The IRS has released Notice 2008-34, indicating that certain transfers to trusts are listed transactions that will be subject to the reportable transaction rules of Reg. 1.6011-4 and also to the requirements in sections 6111 and 6112 as well as the stringent Circular 230 written opinion rules for listed transactions. (The notice is available on BNA at this link for BNA subscribers; it is not yet available on the IRS governmental website.)
The transaction is one in which distressed assets with high basis and low value are transferred to a trust by a tax-indifferent party. Such a party would include, for example, a non-US person who is not subject to US tax or a tax-exempt organization. An interest in the trust is then sold to a US taxpayer. The purpose of the "Distressed Asset Trust Transaction" is to provide the US taxpayer with a loss -i.e., to shift the loss in the assets to the US taxpayer who has not actually incurred an economic loss.
The trust transaction attempts to do in a grantor trust what has now been eliminated in partnerships through changes made in the 2004 tax legislation. (Those changes ultimately require certain basis adjustments when built-in loss property is contributed to a partnership or distributed by a partnership, or when sales of partnerships with such property occur, in order to prevent shifting a built-in loss from an indifferent taxpayer to another partner who has not incurred the economic loss. See Coordinated Issue Paper on Distressed Asset/Debt Tax Shelters, IRS (Apr. 18 2007) (further describing the partnership transactions).) The trust is established by the tax-indifferent party, and the US taxpayer contributes cash or a note for the net value (ie, a very low amount). The trustee then establishes a sub-trust for that beneficiary, claimed to be treated under the tax laws as a separately standing grantor trust because of the beneficiary's right to direct the trustee as to the corpus of the sub-trust, with the same high basis in the assets as the original grantor's basis.

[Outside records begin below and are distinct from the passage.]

Lemma rate_adjust_ok c cc ecnb ackb drops act : in32 (cc_rate c) -> in32 (dr_ecn_rate cc) -> 0 <= act ->
  0 <= drops -> 0 <= ecnb -> 0 <= cc_rexmits c ->
  exists rate cc', rate_adjust config c cc ecnb ackb drops act = (rate, cc') /\
    in32 rate /\ cc_dctcp_min config <= rate /\ in32 (dr_ecn_rate cc') /\
    (0 < drops \/ 0 < cc_rexmits c -> rate <= Z.max (cc_dctcp_min config) (cc_rate c / 2)) /\
    (~ (0 < drops \/ 0 < cc_rexmits c) -> 0 < ecnb ->
      dr_ecn_rate cc' = (if 0 <? ackb then ecn_average (dr_ecn_rate cc) ecnb ackb else dr_ecn_rate cc) /\
      rate <= Z.max (cc_dctcp_min config) (ecn_cut (cc_rate c) (dr_ecn_rate cc'))).
Proof.
  intros Hr He Ha Hd Hb Hx. pose proof (ok_dmin _ Hc) as Hm. unfold rate_adjust.
  set (r0 := if act * 12 / 10 <? cc_rate c then _ else _). pose proof (clamp_rate_ok act (cc_rate c) Ha Hr) as Hr0.
  fold r0 in Hr0. clearbody r0.
  set (ss := if dr_slowstart cc then _ else _).
  assert (Hss : exists r1 cc1, ss = (r1, cc1) /\ in32 r1 /\ in32 (dr_ecn_rate cc1) /\
    dr_ecn_rate cc1 = dr_ecn_rate cc /\ (dr_slowstart cc1 = false -> r1 = r0) /\ (0 < drops \/ 0 < cc_rexmits c \/ 0 < ecnb -> dr_slowstart cc1 = false)).
  { unfold ss. destruct (dr_slowstart cc) eqn:Es.
    - destruct ((drops =? 0) && (ecnb =? 0) && (cc_rexmits c =? 0)) eqn:Ec.
      + rewrite !andb_true_iff, !Z.eqb_eq in Ec. eexists _, _. split; [reflexivity|].
        split; [destruct (_ <=? _); [apply u32_range|unfold UINT32_MAX; lia]|]. split; [done|].
        split; [done|]. split; [congruence|lia].
      + eexists _, _. split; [reflexivity|]. split_and!; cbn; try done; lia.
    - eexists _, _. split; [reflexivity|]. split_and!; cbn; try done; try lia; congruence. }
  destruct Hss as (r1 & cc1 & -> & Hr1 & He1 & Ee1 & E1 & Hd1). rewrite <-Ee1.
  set (ca := if dr_slowstart cc1 then _ else _).
  assert (Hca : exists r2 cc2, ca = (r2, cc2) /\ in32 r2 /\ in32 (dr_ecn_rate cc2) /\
    (0 < drops \/ 0 < cc_rexmits c -> r2 <= cc_rate c / 2) /\
    (~ (0 < drops \/ 0 < cc_rexmits c) -> 0 < ecnb ->
      dr_ecn_rate cc2 = (if 0 <? ackb then ecn_average (dr_ecn_rate cc1) ecnb ackb else dr_ecn_rate cc1) /\
      r2 <= ecn_cut (cc_rate c) (dr_ecn_rate cc2))).
  { unfold ca. destruct (dr_slowstart cc1) eqn:Es1.
    - eexists _, _. split; [reflexivity|]. repeat split; try done; try lia; intros Hn; exfalso;
        (enough (true = false) by done); apply Hd1; lia.
    - rewrite (E1 eq_refl) in *. destruct ((0 <? drops) || (0 <? cc_rexmits c)) eqn:Edr.
      + apply orb_true_iff in Edr. rewrite !Z.ltb_lt in Edr. eexists _, _. split; [reflexivity|].
        repeat split; try done; try lia; intros; try tauto; Z.div_mod_to_equations; lia.
      + apply orb_false_iff in Edr as [?%Z.ltb_ge ?%Z.ltb_ge].
        set (q := if 0 <? ackb then _ else _).
        assert (Hq : exists e cc2, q = (e, cc2) /\ in32 (dr_ecn_rate cc2) /\ (0 < ecnb -> 0 < e) /\
          dr_ecn_rate cc2 = if 0 <? ackb then ecn_average (dr_ecn_rate cc1) ecnb ackb else dr_ecn_rate cc1).
        { unfold q. destruct (Z.ltb_spec 0 ackb) as [Hab|Hab].
          - eexists _, _. split; [reflexivity|]. split; [apply ecn_ewma_range|]. split.
            + intros. destruct (_ <=? _); lia.
            + by apply ecn_ewma_exact.
          - eexists _, _. split; [reflexivity|]. split; [done|]. split; [lia|done]. }
        destruct Hq as (e & cc2 & -> & He2 & He3 & Ee2). rewrite <-Ee2. destruct (Z.ltb_spec 0 e) as [Hpe|Hpe].
        * pose proof (ecn_reduce_range r0 (dr_ecn_rate cc2) ltac:(lia) He2).
          rewrite ecn_reduce_exact in * by (done || lia).
          pose proof (ecn_cut_mono r0 (cc_rate c) _ He2 ltac:(lia)).
          eexists _, _. split; [reflexivity|]. split_and!; cbn; try done; lia.
        * assert (Hecn : ecnb <= 0) by lia.
          destruct (cc_dctcp_mimd config =? 0); (eexists _, _; split; [reflexivity|]);
            (split; [apply u32_range|]); split_and!; cbn; try done; try lia; congruence. }
  destruct Hca as (r2 & cc2 & -> & Hr2 & He2 & Hc1 & Hc2). eexists _, _. split; [reflexivity|].
  destruct (Z.ltb_spec r2 (cc_dctcp_min config)); repeat split; try done; try lia; intros Hn;
    try (specialize (Hc1 Hn)); try lia; intros Hb; destruct (Hc2 Hn Hb); try done; lia.
Qed.

Lemma dctcp_rate_update_ok c st cur : algorithm config = CONFIG_CC_DCTCP_RATE -> conn_ok c -> stats_ok st ->
  u32 (cur - cc_last_ts c) <> 0 ->
  let drops := u32 (unproc_drops (cc_drate c) + c_drops st) in
  let ecnb := u32 (unproc_ecnb (cc_drate c) + c_ecnb st) in
  let ackb := u32 (unproc_ackb (cc_drate c) + c_ackb st) in
  exists c', dctcp_rate_update config c st cur = Done c' /\ conn_ok c' /\ cc_frame c c' /\
    (if u32 (unproc_acks (cc_drate c) + c_acks st) <? cc_dctcp_minpkts config
     then cc_rate c' = cc_rate c /\ cc_rexmits c' = cc_rexmits c
     else cc_rexmits c' = 0 /\ cc_dctcp_min config <= cc_rate c' /\
       (0 < drops \/ 0 < cc_rexmits c -> cc_rate c' <= Z.max (cc_dctcp_min config) (cc_rate c / 2)) /\
       (~ (0 < drops \/ 0 < cc_rexmits c) -> 0 < ecnb ->
        dr_ecn_rate (cc_drate c') = (if 0 <? ackb then ecn_average (dr_ecn_rate (cc_drate c)) ecnb ackb
                                     else dr_ecn_rate (cc_drate c)) /\
        cc_rate c' <= Z.max (cc_dctcp_min config) (ecn_cut (cc_rate c) (dr_ecn_rate (cc_drate c'))))).
Proof.
  intros Hal Hco Hs Hts drops ecnb ackb. pose proof (sel_rtt_ok st Hs) as Hrtt. pose proof (co_drate _ Hco Hal) as He.
  pose proof (co_rate _ Hco) as Hr. pose proof (co_rexmits _ Hco) as Hx. unfold dctcp_rate_update.
  destruct (u32 _ <? _).
  { eexists. split; [reflexivity|]. split; [|split; [by destruct c|done]]. constructor; cbn; try done. congruence. }
  match goal with |- context [actual_rate ?a ?b ?d ?e] =>
    change (actual_rate a b d e) with (actual_rate (dr_act_rate (cc_drate c)) b d (cc_last_ts c)) end.
  destruct (actual_rate_ok (dr_act_rate (cc_drate c)) (u32 (unproc_ackb (cc_drate c) + c_ackb st)) cur (cc_last_ts c)
    ltac:(by right)) as (avg & act & -> & Ha & _). cbn [mbind outcome_bind].
  match goal with |- context [rate_adjust config ?c0 ?cc0 ?a ?b ?d ?e] =>
    destruct (rate_adjust_ok c0 cc0 a b d e) as (rate & cc' & E2 & Hr2 & Hm & He2 & H1 & H2) end;
    try apply u32_range; try done; try (cbn; lia).
  rewrite E2. eexists. split; [reflexivity|]. split; [|split; [by destruct c|done]].
  constructor; cbn; try done. congruence.
Qed.

(** *** TIMELY *)

(** The registers of the gradient hold round trip times and their differences. *)
Definition timely_ok (cc : timely) : Prop :=
  0 <= rtt_prev cc <= MAX_RTT /\ - MAX_RTT <= rtt_diff cc <= MAX_RTT.

(** The averaged change of the round trip time, the gradient, and the rates that follow
    from a round trip time above the high threshold and from a positive gradient, as
    numbers. *)
Definition rtt_average (cc : timely) (rtt : Z) : Z :=
  let f := cc_timely_alpha config / 2 in
  Z.quot ((INT32_MAX - f) * rtt_diff cc + f * (rtt - rtt_prev cc)) INT32_MAX.
Definition gradient (d : Z) : Z := Z.quot (d * INT16_MAX) (cc_timely_min_rtt config).
Definition cut_above (rate rtt : Z) : Z :=
  let over := UINT32_MAX - UINT32_MAX * cc_timely_thigh config / rtt in
  rate * (UINT32_MAX - cc_timely_beta config * over / UINT32_MAX) / UINT32_MAX.
Definition cut_gradient (rate g : Z) : Z :=
  rate * Z.max 0 (INT32_MAX - cc_timely_beta config / 2 * g / INT16_MAX) / INT32_MAX.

The Service notes that it may use several arguments to defeat the taxpayer's claims: (i) that the transfer of cash or notes for the establishment of a sub-trust with the assets is a recognition exchange; (ii) that the main trust does not satisfy the requirements of a non business entity "trust" under 301.7701-4; (iii) that one or more of the trusts is a partnership for tax purposes (and therefore the 2004 amendments to the partnership rules apply here); (iv)that the loss is not a deductible loss in a transaction entered into for profit under section 165; (v) that where the assets are distressed debt, the debt was worthless at the time of contribution; and/or (v) one or more of the judicial doctrines.